◆ **PROMPT**: From the records below, extract only the lines running from the line with "assert (H1 : ∃" to the line with "destruct (send_response_calm c2", both lines included, reproducing them exactly.

'''

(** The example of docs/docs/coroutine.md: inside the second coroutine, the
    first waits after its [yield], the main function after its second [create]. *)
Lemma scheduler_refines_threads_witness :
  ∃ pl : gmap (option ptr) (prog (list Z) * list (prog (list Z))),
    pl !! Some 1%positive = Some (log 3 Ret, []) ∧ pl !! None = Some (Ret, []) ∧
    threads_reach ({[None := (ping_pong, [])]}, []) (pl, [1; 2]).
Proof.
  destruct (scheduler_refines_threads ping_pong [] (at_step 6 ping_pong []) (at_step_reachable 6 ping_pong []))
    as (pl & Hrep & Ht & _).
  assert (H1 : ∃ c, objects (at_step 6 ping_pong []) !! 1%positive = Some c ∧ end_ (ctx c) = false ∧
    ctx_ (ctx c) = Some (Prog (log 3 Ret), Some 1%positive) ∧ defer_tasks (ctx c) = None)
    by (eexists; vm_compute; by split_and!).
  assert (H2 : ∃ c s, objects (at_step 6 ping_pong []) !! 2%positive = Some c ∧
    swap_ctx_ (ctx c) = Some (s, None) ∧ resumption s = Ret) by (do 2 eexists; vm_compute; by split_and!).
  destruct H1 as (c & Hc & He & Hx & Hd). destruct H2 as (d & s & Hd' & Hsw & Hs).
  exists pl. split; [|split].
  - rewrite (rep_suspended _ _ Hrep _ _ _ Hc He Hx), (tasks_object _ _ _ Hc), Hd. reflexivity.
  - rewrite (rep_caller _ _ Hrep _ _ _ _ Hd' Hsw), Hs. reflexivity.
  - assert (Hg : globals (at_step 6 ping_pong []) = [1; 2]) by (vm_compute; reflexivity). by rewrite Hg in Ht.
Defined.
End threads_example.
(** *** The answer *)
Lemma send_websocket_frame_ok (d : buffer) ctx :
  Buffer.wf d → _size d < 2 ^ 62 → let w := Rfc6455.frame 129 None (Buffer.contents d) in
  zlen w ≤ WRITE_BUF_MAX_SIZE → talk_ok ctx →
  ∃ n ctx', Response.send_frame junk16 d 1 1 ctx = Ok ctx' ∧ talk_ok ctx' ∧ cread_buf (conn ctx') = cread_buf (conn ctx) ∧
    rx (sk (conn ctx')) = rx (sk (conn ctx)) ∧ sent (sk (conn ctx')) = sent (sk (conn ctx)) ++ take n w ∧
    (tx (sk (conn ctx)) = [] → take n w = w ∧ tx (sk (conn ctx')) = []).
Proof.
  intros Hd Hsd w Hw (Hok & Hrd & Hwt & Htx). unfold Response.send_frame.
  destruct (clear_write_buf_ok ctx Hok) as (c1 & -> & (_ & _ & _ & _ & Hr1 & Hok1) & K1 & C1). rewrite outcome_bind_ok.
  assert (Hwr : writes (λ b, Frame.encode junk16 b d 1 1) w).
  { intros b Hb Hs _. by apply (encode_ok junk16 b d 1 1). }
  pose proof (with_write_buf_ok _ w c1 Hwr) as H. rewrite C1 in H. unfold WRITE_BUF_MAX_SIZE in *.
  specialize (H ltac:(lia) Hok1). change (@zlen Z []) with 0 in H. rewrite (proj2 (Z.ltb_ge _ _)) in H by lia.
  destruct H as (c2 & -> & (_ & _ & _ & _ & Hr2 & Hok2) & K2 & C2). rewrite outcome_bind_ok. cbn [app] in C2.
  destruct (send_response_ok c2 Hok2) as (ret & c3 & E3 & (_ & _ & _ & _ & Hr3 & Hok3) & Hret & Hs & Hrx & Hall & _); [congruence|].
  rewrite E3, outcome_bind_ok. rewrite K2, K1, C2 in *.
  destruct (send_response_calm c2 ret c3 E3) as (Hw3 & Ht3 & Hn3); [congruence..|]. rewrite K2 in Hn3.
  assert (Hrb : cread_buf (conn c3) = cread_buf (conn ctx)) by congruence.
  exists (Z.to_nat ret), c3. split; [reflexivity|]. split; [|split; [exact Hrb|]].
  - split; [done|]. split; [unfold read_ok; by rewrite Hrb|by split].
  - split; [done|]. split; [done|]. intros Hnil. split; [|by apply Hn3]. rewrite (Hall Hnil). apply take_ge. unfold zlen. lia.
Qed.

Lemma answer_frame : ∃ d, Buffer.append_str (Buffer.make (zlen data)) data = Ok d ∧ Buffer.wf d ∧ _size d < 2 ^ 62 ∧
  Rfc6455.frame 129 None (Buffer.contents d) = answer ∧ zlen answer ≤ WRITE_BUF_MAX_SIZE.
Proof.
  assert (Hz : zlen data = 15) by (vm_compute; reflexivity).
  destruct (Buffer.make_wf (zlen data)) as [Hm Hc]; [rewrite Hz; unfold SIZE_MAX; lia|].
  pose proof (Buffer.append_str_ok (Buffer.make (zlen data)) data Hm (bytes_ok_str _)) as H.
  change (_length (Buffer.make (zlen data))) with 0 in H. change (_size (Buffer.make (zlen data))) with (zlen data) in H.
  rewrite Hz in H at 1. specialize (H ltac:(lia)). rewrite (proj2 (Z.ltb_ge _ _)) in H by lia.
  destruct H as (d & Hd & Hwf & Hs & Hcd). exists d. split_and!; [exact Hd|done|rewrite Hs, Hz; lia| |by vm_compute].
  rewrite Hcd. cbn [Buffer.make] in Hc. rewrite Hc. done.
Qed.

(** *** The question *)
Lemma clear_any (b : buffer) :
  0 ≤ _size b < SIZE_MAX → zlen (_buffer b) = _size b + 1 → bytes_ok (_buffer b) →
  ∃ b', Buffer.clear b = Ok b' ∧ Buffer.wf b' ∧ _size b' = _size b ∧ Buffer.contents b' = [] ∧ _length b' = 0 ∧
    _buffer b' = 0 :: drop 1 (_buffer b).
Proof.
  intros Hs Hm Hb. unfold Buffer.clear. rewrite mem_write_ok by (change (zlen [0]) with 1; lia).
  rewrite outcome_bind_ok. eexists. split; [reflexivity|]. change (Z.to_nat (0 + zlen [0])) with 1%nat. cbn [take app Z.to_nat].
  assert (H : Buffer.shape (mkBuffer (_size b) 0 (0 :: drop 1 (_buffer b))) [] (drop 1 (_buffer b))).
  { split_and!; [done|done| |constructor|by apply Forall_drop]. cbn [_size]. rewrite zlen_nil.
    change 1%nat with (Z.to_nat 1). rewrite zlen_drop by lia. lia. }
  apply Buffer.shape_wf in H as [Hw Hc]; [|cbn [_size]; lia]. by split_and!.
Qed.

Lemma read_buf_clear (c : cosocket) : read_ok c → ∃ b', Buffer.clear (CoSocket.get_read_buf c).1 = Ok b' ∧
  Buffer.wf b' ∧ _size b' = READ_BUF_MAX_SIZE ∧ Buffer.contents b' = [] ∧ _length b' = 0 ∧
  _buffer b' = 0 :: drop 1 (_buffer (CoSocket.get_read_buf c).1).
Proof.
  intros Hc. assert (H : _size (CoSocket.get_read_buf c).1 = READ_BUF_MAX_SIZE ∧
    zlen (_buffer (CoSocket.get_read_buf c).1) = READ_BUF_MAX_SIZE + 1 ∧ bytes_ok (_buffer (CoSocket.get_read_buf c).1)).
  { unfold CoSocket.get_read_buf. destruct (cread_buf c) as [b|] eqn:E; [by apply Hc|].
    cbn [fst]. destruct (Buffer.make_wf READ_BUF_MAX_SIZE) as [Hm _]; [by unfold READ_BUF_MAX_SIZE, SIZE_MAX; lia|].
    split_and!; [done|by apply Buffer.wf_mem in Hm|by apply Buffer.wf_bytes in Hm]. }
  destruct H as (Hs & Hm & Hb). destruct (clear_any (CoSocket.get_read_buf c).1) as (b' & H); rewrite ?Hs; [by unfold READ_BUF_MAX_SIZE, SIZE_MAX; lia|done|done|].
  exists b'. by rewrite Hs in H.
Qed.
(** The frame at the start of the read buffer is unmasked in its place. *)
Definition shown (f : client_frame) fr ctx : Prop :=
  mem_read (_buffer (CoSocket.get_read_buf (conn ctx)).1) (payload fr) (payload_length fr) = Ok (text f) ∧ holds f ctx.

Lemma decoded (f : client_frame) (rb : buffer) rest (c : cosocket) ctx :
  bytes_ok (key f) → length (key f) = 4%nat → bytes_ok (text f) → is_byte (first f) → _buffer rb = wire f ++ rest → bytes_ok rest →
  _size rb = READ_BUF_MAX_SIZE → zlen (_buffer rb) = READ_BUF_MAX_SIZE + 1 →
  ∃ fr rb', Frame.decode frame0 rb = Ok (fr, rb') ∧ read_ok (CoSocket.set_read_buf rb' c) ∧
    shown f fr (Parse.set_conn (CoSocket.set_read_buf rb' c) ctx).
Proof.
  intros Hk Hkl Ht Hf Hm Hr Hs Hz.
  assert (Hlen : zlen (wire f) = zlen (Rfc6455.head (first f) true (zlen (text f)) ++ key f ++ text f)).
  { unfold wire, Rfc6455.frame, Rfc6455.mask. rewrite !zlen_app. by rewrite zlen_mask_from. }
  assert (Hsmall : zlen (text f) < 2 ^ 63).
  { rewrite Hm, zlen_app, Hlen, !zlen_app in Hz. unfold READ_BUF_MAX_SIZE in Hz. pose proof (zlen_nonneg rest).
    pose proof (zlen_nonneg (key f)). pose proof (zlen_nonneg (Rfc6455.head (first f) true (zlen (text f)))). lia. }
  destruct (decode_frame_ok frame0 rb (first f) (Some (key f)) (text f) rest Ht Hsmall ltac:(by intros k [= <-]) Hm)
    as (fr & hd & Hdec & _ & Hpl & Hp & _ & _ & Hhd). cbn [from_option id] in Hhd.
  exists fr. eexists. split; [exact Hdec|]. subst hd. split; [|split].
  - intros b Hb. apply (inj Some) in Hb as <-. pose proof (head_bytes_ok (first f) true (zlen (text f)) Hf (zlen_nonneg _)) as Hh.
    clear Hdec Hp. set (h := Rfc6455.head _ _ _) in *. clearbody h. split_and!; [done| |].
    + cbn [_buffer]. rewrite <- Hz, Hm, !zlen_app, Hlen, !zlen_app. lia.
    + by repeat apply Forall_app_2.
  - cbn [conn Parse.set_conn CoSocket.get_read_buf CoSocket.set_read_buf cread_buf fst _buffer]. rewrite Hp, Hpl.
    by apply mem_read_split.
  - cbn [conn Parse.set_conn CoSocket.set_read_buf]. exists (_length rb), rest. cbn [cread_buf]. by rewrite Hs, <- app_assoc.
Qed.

'''

◆ **WRITTEN RESPONSE**:
  assert (H1 : ∃ c, objects (at_step 6 ping_pong []) !! 1%positive = Some c ∧ end_ (ctx c) = false ∧
    ctx_ (ctx c) = Some (Prog (log 3 Ret), Some 1%positive) ∧ defer_tasks (ctx c) = None)
    by (eexists; vm_compute; by split_and!).
  assert (H2 : ∃ c s, objects (at_step 6 ping_pong []) !! 2%positive = Some c ∧
    swap_ctx_ (ctx c) = Some (s, None) ∧ resumption s = Ret) by (do 2 eexists; vm_compute; by split_and!).
  destruct H1 as (c & Hc & He & Hx & Hd). destruct H2 as (d & s & Hd' & Hsw & Hs).
  exists pl. split; [|split].
  - rewrite (rep_suspended _ _ Hrep _ _ _ Hc He Hx), (tasks_object _ _ _ Hc), Hd. reflexivity.
  - rewrite (rep_caller _ _ Hrep _ _ _ _ Hd' Hsw), Hs. reflexivity.
  - assert (Hg : globals (at_step 6 ping_pong []) = [1; 2]) by (vm_compute; reflexivity). by rewrite Hg in Ht.
Defined.
End threads_example.
(** *** The answer *)
Lemma send_websocket_frame_ok (d : buffer) ctx :
  Buffer.wf d → _size d < 2 ^ 62 → let w := Rfc6455.frame 129 None (Buffer.contents d) in
  zlen w ≤ WRITE_BUF_MAX_SIZE → talk_ok ctx →
  ∃ n ctx', Response.send_frame junk16 d 1 1 ctx = Ok ctx' ∧ talk_ok ctx' ∧ cread_buf (conn ctx') = cread_buf (conn ctx) ∧
    rx (sk (conn ctx')) = rx (sk (conn ctx)) ∧ sent (sk (conn ctx')) = sent (sk (conn ctx)) ++ take n w ∧
    (tx (sk (conn ctx)) = [] → take n w = w ∧ tx (sk (conn ctx')) = []).
Proof.
  intros Hd Hsd w Hw (Hok & Hrd & Hwt & Htx). unfold Response.send_frame.
  destruct (clear_write_buf_ok ctx Hok) as (c1 & -> & (_ & _ & _ & _ & Hr1 & Hok1) & K1 & C1). rewrite outcome_bind_ok.
  assert (Hwr : writes (λ b, Frame.encode junk16 b d 1 1) w).
  { intros b Hb Hs _. by apply (encode_ok junk16 b d 1 1). }
  pose proof (with_write_buf_ok _ w c1 Hwr) as H. rewrite C1 in H. unfold WRITE_BUF_MAX_SIZE in *.
  specialize (H ltac:(lia) Hok1). change (@zlen Z []) with 0 in H. rewrite (proj2 (Z.ltb_ge _ _)) in H by lia.
  destruct H as (c2 & -> & (_ & _ & _ & _ & Hr2 & Hok2) & K2 & C2). rewrite outcome_bind_ok. cbn [app] in C2.
  destruct (send_response_ok c2 Hok2) as (ret & c3 & E3 & (_ & _ & _ & _ & Hr3 & Hok3) & Hret & Hs & Hrx & Hall & _); [congruence|].
  rewrite E3, outcome_bind_ok. rewrite K2, K1, C2 in *.
  destruct (send_response_calm c2 ret c3 E3) as (Hw3 & Ht3 & Hn3); [congruence..|]. rewrite K2 in Hn3.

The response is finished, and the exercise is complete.